▸ **WORK TO BE COMPLETED**: Every line in the records below between the one holding "(** X19: following" and the one holding "assert (E1 : first", inclusive, is to be set down exactly; all other lines are to be left out.

▸ **DATASET**:
┄┄┄┄┄┄┄┄┄┄

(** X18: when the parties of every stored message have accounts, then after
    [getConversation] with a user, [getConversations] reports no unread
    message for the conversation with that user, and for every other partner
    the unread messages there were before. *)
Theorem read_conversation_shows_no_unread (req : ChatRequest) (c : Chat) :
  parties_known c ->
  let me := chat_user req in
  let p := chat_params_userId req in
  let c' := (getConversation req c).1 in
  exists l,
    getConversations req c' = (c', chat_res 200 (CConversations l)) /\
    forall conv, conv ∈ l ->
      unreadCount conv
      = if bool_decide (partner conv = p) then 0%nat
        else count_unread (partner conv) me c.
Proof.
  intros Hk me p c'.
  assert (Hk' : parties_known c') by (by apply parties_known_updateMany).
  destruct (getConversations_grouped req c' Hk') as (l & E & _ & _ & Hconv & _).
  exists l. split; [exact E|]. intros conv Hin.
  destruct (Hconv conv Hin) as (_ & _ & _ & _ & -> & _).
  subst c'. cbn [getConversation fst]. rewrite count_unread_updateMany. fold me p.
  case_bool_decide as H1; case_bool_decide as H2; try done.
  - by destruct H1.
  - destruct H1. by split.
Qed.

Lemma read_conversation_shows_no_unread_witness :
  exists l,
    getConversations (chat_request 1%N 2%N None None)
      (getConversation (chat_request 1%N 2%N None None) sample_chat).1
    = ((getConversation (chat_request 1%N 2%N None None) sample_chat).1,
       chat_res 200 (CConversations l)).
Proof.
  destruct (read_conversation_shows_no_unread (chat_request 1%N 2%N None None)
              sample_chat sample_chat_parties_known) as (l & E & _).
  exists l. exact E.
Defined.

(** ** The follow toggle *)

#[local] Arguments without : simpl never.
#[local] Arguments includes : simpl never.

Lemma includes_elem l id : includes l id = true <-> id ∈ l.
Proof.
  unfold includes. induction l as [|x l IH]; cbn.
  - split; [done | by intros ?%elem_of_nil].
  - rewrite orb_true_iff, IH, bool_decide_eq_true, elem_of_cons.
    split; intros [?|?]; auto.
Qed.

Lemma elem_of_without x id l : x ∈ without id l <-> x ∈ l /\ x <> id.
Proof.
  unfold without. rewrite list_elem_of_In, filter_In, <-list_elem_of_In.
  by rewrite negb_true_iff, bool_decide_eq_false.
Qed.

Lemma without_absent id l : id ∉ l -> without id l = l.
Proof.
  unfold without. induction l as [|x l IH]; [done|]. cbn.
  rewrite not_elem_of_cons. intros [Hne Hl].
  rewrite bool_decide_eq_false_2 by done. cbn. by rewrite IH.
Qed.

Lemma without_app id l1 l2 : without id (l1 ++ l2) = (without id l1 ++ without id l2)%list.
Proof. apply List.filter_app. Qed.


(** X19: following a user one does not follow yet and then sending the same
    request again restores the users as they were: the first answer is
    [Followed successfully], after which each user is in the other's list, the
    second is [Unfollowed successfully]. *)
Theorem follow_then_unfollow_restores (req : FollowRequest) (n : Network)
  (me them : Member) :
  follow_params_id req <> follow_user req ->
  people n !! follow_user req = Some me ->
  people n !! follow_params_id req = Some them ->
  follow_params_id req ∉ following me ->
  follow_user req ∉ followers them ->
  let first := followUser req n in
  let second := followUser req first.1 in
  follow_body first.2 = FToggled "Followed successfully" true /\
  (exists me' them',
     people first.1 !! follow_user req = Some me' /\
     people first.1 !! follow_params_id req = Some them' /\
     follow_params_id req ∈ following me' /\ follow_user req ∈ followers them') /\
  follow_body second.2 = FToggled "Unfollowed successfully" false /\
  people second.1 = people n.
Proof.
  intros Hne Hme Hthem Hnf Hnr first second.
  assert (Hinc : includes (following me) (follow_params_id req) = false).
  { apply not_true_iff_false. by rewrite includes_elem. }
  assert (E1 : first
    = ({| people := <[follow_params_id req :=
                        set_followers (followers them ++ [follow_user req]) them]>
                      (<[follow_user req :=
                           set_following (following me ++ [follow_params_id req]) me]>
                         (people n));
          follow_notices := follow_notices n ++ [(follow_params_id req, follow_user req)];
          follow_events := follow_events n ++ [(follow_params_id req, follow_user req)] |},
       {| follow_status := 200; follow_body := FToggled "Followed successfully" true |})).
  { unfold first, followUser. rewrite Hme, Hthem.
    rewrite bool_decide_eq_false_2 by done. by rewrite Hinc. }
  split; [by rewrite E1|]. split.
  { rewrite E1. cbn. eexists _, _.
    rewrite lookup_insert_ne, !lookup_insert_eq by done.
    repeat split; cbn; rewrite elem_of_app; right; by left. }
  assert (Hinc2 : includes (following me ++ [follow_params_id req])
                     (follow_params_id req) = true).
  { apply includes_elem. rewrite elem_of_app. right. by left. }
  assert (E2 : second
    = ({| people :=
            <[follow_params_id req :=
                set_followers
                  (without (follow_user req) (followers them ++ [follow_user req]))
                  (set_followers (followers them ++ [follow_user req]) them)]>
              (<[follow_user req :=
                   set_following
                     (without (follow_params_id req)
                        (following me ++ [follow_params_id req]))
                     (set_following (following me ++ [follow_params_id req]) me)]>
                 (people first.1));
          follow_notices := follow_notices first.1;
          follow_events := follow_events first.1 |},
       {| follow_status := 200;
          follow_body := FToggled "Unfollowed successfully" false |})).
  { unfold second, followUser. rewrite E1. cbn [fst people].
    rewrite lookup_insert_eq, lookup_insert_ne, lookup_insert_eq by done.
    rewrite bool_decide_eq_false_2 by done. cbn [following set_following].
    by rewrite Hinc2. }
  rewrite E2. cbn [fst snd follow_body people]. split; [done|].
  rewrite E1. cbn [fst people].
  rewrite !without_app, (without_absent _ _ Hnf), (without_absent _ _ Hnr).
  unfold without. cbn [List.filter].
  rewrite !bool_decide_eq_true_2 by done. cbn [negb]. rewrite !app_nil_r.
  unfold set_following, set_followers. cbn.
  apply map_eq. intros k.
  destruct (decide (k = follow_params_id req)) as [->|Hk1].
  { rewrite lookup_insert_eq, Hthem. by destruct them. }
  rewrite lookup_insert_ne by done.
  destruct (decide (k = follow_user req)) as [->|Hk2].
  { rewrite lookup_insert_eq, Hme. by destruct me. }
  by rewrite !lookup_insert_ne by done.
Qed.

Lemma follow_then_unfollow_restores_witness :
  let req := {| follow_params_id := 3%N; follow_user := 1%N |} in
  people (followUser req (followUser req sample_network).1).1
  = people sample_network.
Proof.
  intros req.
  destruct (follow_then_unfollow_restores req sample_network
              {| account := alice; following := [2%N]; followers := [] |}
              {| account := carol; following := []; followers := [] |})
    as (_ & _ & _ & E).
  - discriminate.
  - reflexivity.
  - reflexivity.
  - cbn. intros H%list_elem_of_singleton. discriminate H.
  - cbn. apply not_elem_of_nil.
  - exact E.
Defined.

┄┄┄┄┄┄┄┄┄┄

▸ **ANSWER TO THIS EXERCISE**:
(** X19: following a user one does not follow yet and then sending the same
    request again restores the users as they were: the first answer is
    [Followed successfully], after which each user is in the other's list, the
    second is [Unfollowed successfully]. *)
Theorem follow_then_unfollow_restores (req : FollowRequest) (n : Network)
  (me them : Member) :
  follow_params_id req <> follow_user req ->
  people n !! follow_user req = Some me ->
  people n !! follow_params_id req = Some them ->
  follow_params_id req ∉ following me ->
  follow_user req ∉ followers them ->
  let first := followUser req n in
  let second := followUser req first.1 in
  follow_body first.2 = FToggled "Followed successfully" true /\
  (exists me' them',
     people first.1 !! follow_user req = Some me' /\
     people first.1 !! follow_params_id req = Some them' /\
     follow_params_id req ∈ following me' /\ follow_user req ∈ followers them') /\
  follow_body second.2 = FToggled "Unfollowed successfully" false /\
  people second.1 = people n.
Proof.
  intros Hne Hme Hthem Hnf Hnr first second.
  assert (Hinc : includes (following me) (follow_params_id req) = false).
  { apply not_true_iff_false. by rewrite includes_elem. }
  assert (E1 : first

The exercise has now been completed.